By a reminiscence of other times, they regained instinctively their
theeing and thouing of the sisters' school, those two women who for
nearly twenty years had not addressed a word to each other. Why they
detested each other, they hardly knew; so many times, it begins thus,
with nothings, with jealousies, with childish rivalries, and then, at
length, by dint of seeing each other every day without talking to each
other, by dint of casting at each other evil looks, it ferments till it
becomes implacable hatred.--Here they were, facing each other, and their
two voices trembled with rancor, with evil emotion:
"Well," replied the other, "you knew it before I did, I suppose, you who
are without shame and sent him to our house!--Anyway, one can understand
your easiness about means, after what you have done in the past--"
And, while Franchita, naturally much more dignified, remained mute,
terrified now by this unexpected dispute on the street, Dolores
continued:
"No. My daughter marrying that penniless bastard, think of it!--"
"Well, I have the idea that she will marry him, in spite of
everything!--Try to propose to her a man of your choice and see--"
Then, as if she disdained to continue, she went on her way, hearing
behind her the voice and the insults of the other pursuing her. All her
limbs trembled and she faltered at every step on her weakened legs.
At the house, now empty, what sadness she found!
The reality of this separation, which would last for three years,
appeared to her under an aspect frightfully new, as if she had hardly
been prepared for it--even as, on one's return from a graveyard, one
feels for the first time, in its frightful integrity, the absence of the
cherished dead--
And then, those words of insult in the street, those words the more
crushing because she was cruelly conscious of her sin with the stranger!
Instead of passing by, as she should have done, how had she found the
courage to stop before her enemy and, by a phrase murmured between her
teeth, provoke this odious dispute?
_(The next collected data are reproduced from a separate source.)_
(* ===== verification/Monitor.v ===== *)
(** * vm/monitor.c: object monitors with relaxed locks

    Threads run the entry points of vm/monitor.c, and [vm_thread_interrupt] and
    [vm_thread_interrupted] of vm/thread.c, on shared objects and monitor records.
    A thread's program counter names the next access to shared memory; [exec] takes
    one thread one access further, so a run is any interleaving of single accesses
    (the memory is sequentially consistent: the barriers of the source are where x86
    would need them).  Fields only the owner of a monitor reads or writes
    ([lock_count]) and the state of a thread, which nobody else reads here, go
    with the access next to them; the critical sections of a thread's own mutex are
    one access.

    A use of a released record, the overflow of [lock_count] and a failed assertion
    stop the thread in a counter of their own. *)

From stdpp Require Import gmap.
From S2P Require Import Prelude.
#[local] Open Scope Z_scope.

(** ** Data *)

Abbreviation oid := nat.
Abbreviation rid := nat.
Abbreviation tid := nat.

Definition INT_MAX : Z := 2147483647.
Definition SEM_VALUE_MAX : Z := 2147483647.

(** [sem] and [notify_mutex] are the values of the POSIX objects; [notify_cond] is
    the set of threads blocked on the condition variable. *)
Record vm_monitor_record := MonitorRecord {
  owner : option tid;
  nr_blocked : Z;
  nr_waiting : Z;
  candidate : Z;
  lock_count : Z;
  sem : Z;
  notify_mutex : option tid;
  notify_cond : gset tid;
}.

Definition set_owner (x : option tid) (r : vm_monitor_record) : vm_monitor_record :=
  MonitorRecord x (nr_blocked r) (nr_waiting r) (candidate r) (lock_count r) (sem r) (notify_mutex r) (notify_cond r).
Definition set_nr_blocked (x : Z) (r : vm_monitor_record) : vm_monitor_record :=
  MonitorRecord (owner r) x (nr_waiting r) (candidate r) (lock_count r) (sem r) (notify_mutex r) (notify_cond r).
Definition set_nr_waiting (x : Z) (r : vm_monitor_record) : vm_monitor_record :=
  MonitorRecord (owner r) (nr_blocked r) x (candidate r) (lock_count r) (sem r) (notify_mutex r) (notify_cond r).
Definition set_candidate (x : Z) (r : vm_monitor_record) : vm_monitor_record :=
  MonitorRecord (owner r) (nr_blocked r) (nr_waiting r) x (lock_count r) (sem r) (notify_mutex r) (notify_cond r).
Definition set_lock_count (x : Z) (r : vm_monitor_record) : vm_monitor_record :=
  MonitorRecord (owner r) (nr_blocked r) (nr_waiting r) (candidate r) x (sem r) (notify_mutex r) (notify_cond r).
Definition set_sem (x : Z) (r : vm_monitor_record) : vm_monitor_record :=
  MonitorRecord (owner r) (nr_blocked r) (nr_waiting r) (candidate r) (lock_count r) x (notify_mutex r) (notify_cond r).
Definition set_notify_mutex (x : option tid) (r : vm_monitor_record) : vm_monitor_record :=
  MonitorRecord (owner r) (nr_blocked r) (nr_waiting r) (candidate r) (lock_count r) (sem r) x (notify_cond r).
Definition set_notify_cond (x : gset tid) (r : vm_monitor_record) : vm_monitor_record :=
  MonitorRecord (owner r) (nr_blocked r) (nr_waiting r) (candidate r) (lock_count r) (sem r) (notify_mutex r) x.

(** arch/atomic.h: the counters are 32-bit and wrap. *)
Definition atomic_inc (z : Z) : Z := s32 (z + 1).
Definition atomic_dec (z : Z) : Z := s32 (z - 1).

(** [sem_post] fails, and leaves the value, at its maximum; nobody looks at its result. *)
Definition sem_post (r : vm_monitor_record) : vm_monitor_record :=
  if decide (sem r < SEM_VALUE_MAX) then set_sem (sem r + 1) r else r.

Record timespec := Timespec { tv_sec : Z; tv_nsec : Z }.

(** POSIX: [pthread_cond_timedwait] refuses nanoseconds outside a second. *)
Definition valid_timespec (ts : timespec) : bool :=
  bool_decide (0 <= tv_nsec ts) && bool_decide (tv_nsec ts < 1000000000).
Definition EINVAL : Z := 22.

Inductive vm_thread_state :=
| VM_THREAD_STATE_BLOCKED | VM_THREAD_STATE_NEW | VM_THREAD_STATE_RUNNABLE | VM_THREAD_STATE_TERMINATED
| VM_THREAD_STATE_TIMED_WAITING | VM_THREAD_STATE_WAITING
| VM_THREAD_STATE_CONSISTENT | VM_THREAD_STATE_INCONSISTENT.

Inductive exn := IllegalMonitorStateException | InterruptedException | OutOfMemoryError.

(** *** Program counters

    Who called [vm_object_lock], [vm_object_unlock] and the notifications, with the
    caller's locals: the record, the saved lock count and the error of the wait. *)

Inductive lock_kont :=
| LkClient
| LkWait (record : rid) (old_lock_count err : Z)
| LkInterrupt.
Inductive unlock_kont :=
| UkClient
| UkWait (record : rid) (interrupted : bool) (old_lock_count : Z) (ts : option timespec)
| UkInterrupt.
Inductive notify_kont := NkClient | NkInterrupt.

(** Who called [owner_check]. *)
Inductive check_kont :=
| CkUnlock (k : unlock_kont)
| CkWait (ts : option timespec)
| CkNotify (all : bool) (k : notify_kont).

Inductive check_pc := ORead | OOwner (record : rid).

Inductive lock_pc :=
| LRead                       (* old_record = self->monitor_record *)
| LGet                        (* get_monitor_record() *)
| LCas (record : rid)         (* cmpxchg_ptr(&self->monitor_record, NULL, record) *)
| LOwner (record : rid)       (* old_record->owner == ee *)
| LRecurse (record : rid)     (* old_record->lock_count++ *)
| LIncBlocked (record : rid)  (* atomic_inc(&old_record->nr_blocked) *)
| LCheck (record : rid)       (* self->monitor_record == old_record *)
| LCand (record : rid)        (* atomic_set(&old_record->candidate, 1) *)
| LTry (record : rid)         (* cmpxchg_ptr(&old_record->owner, NULL, ee) *)
| LWait (record : rid)        (* sem_wait(&record->sem) *)
| LWonDec (record : rid)      (* atomic_dec(&old_record->nr_blocked), lock taken *)
| LWonCount (record : rid)    (* old_record->lock_count = 1 *)
| LDec (record : rid).        (* atomic_dec(&old_record->nr_blocked), deflated *)

Inductive unlock_pc :=
| UCount (record : rid)       (* record->lock_count > 1 *)
| UBlocked (record : rid)     (* atomic_read(&record->nr_blocked) > 0 *)
| UWaiting (record : rid)     (* atomic_read(&record->nr_waiting) > 0 *)
| URelease (record : rid)     (* record->owner = NULL *)
| UWake (record : rid)        (* atomic_cmpxchg(&record->candidate, 1, 0) *)
| UPost (record : rid)        (* sem_post(&record->sem) *)
| UDeflate (record : rid)     (* self->monitor_record = NULL *)
| UReread (record : rid)      (* nr_blocked = atomic_read(&record->nr_blocked) *)
| UFlush (record : rid) (left : nat)  (* the loop of sem_post *)
| USpin (record : rid)        (* while (atomic_read(&record->nr_blocked) > 0) *)
| UReset (record : rid)       (* atomic_set(&record->candidate, 0) *)
| UPut (record : rid).        (* put_monitor_record(record) *)

Inductive wait_pc :=
| WMutex (record : rid)
| WIntr (record : rid)
| WSave (record : rid) (interrupted : bool)
| WIncWaiting (record : rid) (interrupted : bool) (old_lock_count : Z)
| WCond (record : rid) (interrupted : bool) (old_lock_count : Z)
| WBlocked (record : rid) (old_lock_count : Z)
| WReacquire (record : rid) (old_lock_count : Z)
| WUnlock (record : rid) (old_lock_count err : Z)
| WClear (record : rid) (old_lock_count err : Z)
| WDec (record : rid) (old_lock_count err : Z)
| WAssert (record : rid) (old_lock_count err : Z)
| WRestore (record : rid) (old_lock_count err : Z)
| WTest (err : Z).

Inductive notify_pc := NMutex (record : rid) | NSignal (record : rid) | NUnlock (record : rid).

Inductive pc :=
| PIdle
| PCheck (self : oid) (k : check_kont) (p : check_pc)
| PLock (self : oid) (k : lock_kont) (p : lock_pc)
| PUnlock (self : oid) (k : unlock_kont) (p : unlock_pc)
| PWait (self : oid) (ts : option timespec) (p : wait_pc)
| PNotify (self : oid) (all : bool) (k : notify_kont) (p : notify_pc)
| PInterrupt (target : tid)
| PUndef
| POverflow
| PAssertFailed
| PExited.

(** A thread with its execution environment: its counter, the pool
    [free_monitor_recs] (first entry first), the exception signalled, and the fields
    of [struct vm_thread] used here. *)
Record vm_thread := Thread {
  at_ : pc;
  free_monitor_recs : list rid;
  exception : option exn;
  interrupted : bool;
  waiting_mon : option oid;
  thread_state : vm_thread_state;
}.

Definition set_at (p : pc) (th : vm_thread) : vm_thread :=
  Thread p (free_monitor_recs th) (exception th) (interrupted th) (waiting_mon th) (thread_state th).
Definition set_pool (l : list rid) (th : vm_thread) : vm_thread :=
  Thread (at_ th) l (exception th) (interrupted th) (waiting_mon th) (thread_state th).
Definition signal_new_exception (e : exn) (th : vm_thread) : vm_thread :=
  Thread (at_ th) (free_monitor_recs th) (Some e) (interrupted th) (waiting_mon th) (thread_state th).
Definition set_interrupted (b : bool) (th : vm_thread) : vm_thread :=
  Thread (at_ th) (free_monitor_recs th) (exception th) b (waiting_mon th) (thread_state th).
Definition set_waiting_mon (o : option oid) (th : vm_thread) : vm_thread :=
  Thread (at_ th) (free_monitor_recs th) (exception th) (interrupted th) o (thread_state th).
Definition vm_thread_set_state (st : vm_thread_state) (th : vm_thread) : vm_thread :=
  Thread (at_ th) (free_monitor_recs th) (exception th) (interrupted th) (waiting_mon th) st.

(** [objs] maps an object to its [monitor_record], and has no entry where that is
    null; [recs] are the records allocated. *)
Record state := State {
  objs : gmap oid rid;
  recs : gmap rid vm_monitor_record;
  threads : list vm_thread;
}.

(** What a client sees of a call: its result, [-1] with an exception signalled. *)
Inductive event :=
| ELock (t : tid) (o : oid) (v : Z)
| EUnlock (t : tid) (o : oid) (v : Z)
| EWait (t : tid) (o : oid) (v : Z)
| ENotify (t : tid) (o : oid) (all : bool) (v : Z)
| EInterrupt (t : tid).

Inductive call :=
| CLock (o : oid)
| CUnlock (o : oid)
| CWait (o : oid)
| CTimedWait (o : oid) (now : timespec) (ms ns : Z)
| CNotify (o : oid)
| CNotifyAll (o : oid)
| CInterrupt (target : tid)
| CInterrupted.

(** What the environment decides: the next call of an idle thread, what [malloc]
    returns, which waiter [pthread_cond_signal] picks, wake-ups nobody asked for,
    the end of a timed wait, and when a thread ends. *)
Inductive action :=
| ACall (c : call)
| AStep
| AMalloc (r : rid)
| ANoMemory
| APick (t : tid)
| ASpurious
| ATimeout
| AExit.

Record outcome := Outcome {
  o_objs : gmap oid rid;
  o_recs : gmap rid vm_monitor_record;
  o_thread : vm_thread;
  o_event : option event;
}.

(** ** Operations *)

(** [malloc] and the initialisation in [get_monitor_record]. *)
Definition new_monitor_record (ee : tid) : vm_monitor_record := MonitorRecord (Some ee) 0 0 0 1 0 None ∅.

(** The deadline of [vm_object_timed_wait]; [ms] is a [uint64_t], the rest [long]. *)
Definition timed_wait_deadline (now : timespec) (ms ns : Z) : timespec :=
  let sec := s64 (tv_sec now + ms / 1000) in
  let nsec := s64 (tv_nsec now + (ns + (ms mod 1000) * 1000000)) in
  if decide (1000000000 <= nsec) then Timespec (s64 (sec + 1)) (s64 (nsec - 1000000000)) else Timespec sec nsec.

Section step.
Context (t : tid) (a : action) (o : gmap oid rid) (m : gmap rid vm_monitor_record) (th : vm_thread).

Definition done (th' : vm_thread) : option outcome := Some (Outcome o m th' None).
Definition goto (p : pc) : option outcome := done (set_at p th).
(** The call returns to the client. *)
Definition ret (th' : vm_thread) (e : event) : outcome := Outcome o m (set_at PIdle th') (Some e).

(** An access to the record [r], and one that writes it. *)
Definition with_rec (r : rid) (f : vm_monitor_record → option outcome) : option outcome :=
  match m !! r with Some x => f x | None => goto PUndef end.
Definition store (r : rid) (x : vm_monitor_record) (out : option outcome) : option outcome :=
  match out with Some (Outcome o' m' th' e) => Some (Outcome o' (<[r := x]> m') th' e) | None => None end.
How could she have descended to such
a thing, forgotten herself thus, she who, for fifteen years, had imposed
herself, little by little, on the respect of all by her demeanor, so
perfectly dignified. Oh, to have attracted and to have suffered the
insult of that Dolores,--whose past was irreproachable and who had, in
effect, the right to treat her with contempt! When she reflected, she
became frightened more and more by that sort of defiance of the future
which she had had the imprudence to hurl; it seemed to her that she had
compromised the cherished hope of her son in exasperating thus the hatred
of that woman.
Her son!--her Ramuntcho, whom a wagon was carrying away from her at this
hour in the summer night, was carrying away from her to a long distance,
to danger, to war!--She had assumed very heavy responsibilities in
directing his life with ideas of her own, with stubbornness, with pride,
with selfishness.--And now, this evening, she had, perhaps, attracted
misfortune to him, while he was going away so confident in the joy of his
return!--This would be doubtless for her the supreme chastisement; she
seemed to hear, in the air of the empty house, something like a threat of
this expiation, she felt its slow and sure approach.
Then, she said for him her prayers, from a heart harshly revolted,
because religion, as she understood it, remained without sweetness,
without consolation, without anything confidential and tender. Her
distress and her remorse were, at this moment, of so sombre a nature that
tears, benevolent tears, came no longer to her--
And he, at this same instant of the night, continued to descend, through
darker valleys, toward the lowland where the trains pass--carrying away
men to a long distance, changing and upsetting all things. For about an
hour he would continue to be on Basque soil; then, it would end. Along
his route, he met some oxcarts, of indolent demeanor, recalling the
tranquillities of the olden time; or vague human silhouettes, hailing him
with the traditional goodnight, the antique "Gaou-one," which to-morrow
he would cease to hear. And beyond, at his left, in the depth of a sort
of black abyss, was the profile of Spain, Spain which, for a very long
time doubtless, would trouble his nights no longer--
PART II.
CHAPTER I.
Three years have passed, rapidly.
Franchita is alone at home, ill and in bed, at the end of a November
day.--And it is the third autumn since her son's departure.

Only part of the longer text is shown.